▶ _Work to complete_: Restate word for word the lines of the data below, from the first through the one that has "apply (inj pretty) in E. lia.".

START Data for this task

(** ** The reference backend *)

Section BackendFacts.
Import caddyclient http.
Context `{GoRuntime}.
Variables (base server : string)
          (encodeRoutes : list ProxyRoute -> string)
          (decodeRoute : string -> option ProxyRoute)
          (rejectPost : option Reply).

Lemma itemURL_inj (i j : nat) :
  backend.itemURL base server i = backend.itemURL base server j -> i = j.
Proof.
  unfold backend.itemURL. intros E.
  do 3 apply (inj (String.app _)) in E.
  apply (inj pretty) in E. lia.
Qed.

Lemma indexOfURL_itemURL (i n : nat) :
  (i < n)%nat ->
  backend.indexOfURL base server (backend.itemURL base server i) n = Some i.
Proof.
  intros Hi. unfold backend.indexOfURL.
  assert (Hfind :
    list_find (fun k => backend.itemURL base server i = backend.itemURL base server k)
              (seq 0 n) = Some (i, i)).
  { apply list_find_Some. split; [now apply lookup_seq_lt|]. split; [reflexivity|].
    intros j y Hj Hlt Heq. apply lookup_seq in Hj as [-> _].
    apply itemURL_inj in Heq. lia. }
  now rewrite Hfind.
Qed.

Lemma removeFirst_list_find (routes : list ProxyRoute) (routeID : string) :
  backend.removeFirst routes routeID =
  match list_find (fun r => generateRouteID r = routeID) routes with
  | Some (i, _) => delete i routes
  | None => routes
  end.
Proof.
  induction routes as [|r rest IH]; [reflexivity|].
  cbn [backend.removeFirst list_find].
  destruct (String.eqb_spec (generateRouteID r) routeID) as [E|E].
  - now rewrite decide_True by exact E.
  - rewrite decide_False by exact E. rewrite IH.
    now destruct (list_find _ rest) as [[i r']|].
Qed.

Lemma holds_cons (r : ProxyRoute) (rest : list ProxyRoute) (routeID : string) :
  backend.holds (r :: rest) routeID <->
  generateRouteID r = routeID \/ backend.holds rest routeID.
Proof.
  unfold backend.holds. split.
  - intros (r' & Hin & Hid). apply elem_of_cons in Hin as [-> | Hin]; eauto.
  - intros [Hid | (r' & Hin & Hid)].
    + exists r. split; [apply elem_of_cons; now left | exact Hid].
    + exists r'. split; [apply elem_of_cons; now right | exact Hid].
Qed.

Lemma countID_0_not_holds (routes : list ProxyRoute) (routeID : string) :
  backend.countID routes routeID = 0%nat -> ~ backend.holds routes routeID.
Proof.
  induction routes as [|r rest IH]; cbn [backend.countID].
  - intros _ (r' & Hin & _). now apply elem_of_nil in Hin.
  - destruct (String.eqb_spec (generateRouteID r) routeID) as [E|E];
      [discriminate|].
    intros Hc Hh. apply holds_cons in Hh as [Hh|Hh]; [contradiction|].
    now apply IH.
Qed.

(** Removing the only entry with an identifier leaves none. *)
Lemma removeFirst_unique (routes : list ProxyRoute) (routeID : string) :
  (backend.countID routes routeID <= 1)%nat ->
  ~ backend.holds (backend.removeFirst routes routeID) routeID.
Proof.
  induction routes as [|r rest IH]; cbn [backend.countID backend.removeFirst].
  - intros _ (r' & Hin & _). now apply elem_of_nil in Hin.
  - destruct (String.eqb_spec (generateRouteID r) routeID) as [E|E].
    + intros Hc. apply countID_0_not_holds. lia.
    + intros Hc Hh. apply holds_cons in Hh as [Hh|Hh]; [contradiction|].
      apply IH; [lia | exact Hh].
Qed.

(** Routes with another identifier are untouched. *)
Lemma removeFirst_other (routes : list ProxyRoute) (routeID other : string) :
  other <> routeID ->
  backend.holds (backend.removeFirst routes routeID) other <->
  backend.holds routes other.
Proof.
  intros Hne. induction routes as [|r rest IH]; cbn [backend.removeFirst];
    [reflexivity|].
  destruct (String.eqb_spec (generateRouteID r) routeID) as [E|E].
  - rewrite holds_cons. split; [now right|]. intros [Hid|Hh]; [congruence|exact Hh].
  - rewrite !holds_cons, IH. reflexivity.
Qed.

END Data for this task

▶ _Result for this exercise_:
(** ** The reference backend *)

Section BackendFacts.
Import caddyclient http.
Context `{GoRuntime}.
Variables (base server : string)
          (encodeRoutes : list ProxyRoute -> string)
          (decodeRoute : string -> option ProxyRoute)
          (rejectPost : option Reply).

Lemma itemURL_inj (i j : nat) :
  backend.itemURL base server i = backend.itemURL base server j -> i = j.
Proof.
  unfold backend.itemURL. intros E.
  do 3 apply (inj (String.app _)) in E.
  apply (inj pretty) in E. lia.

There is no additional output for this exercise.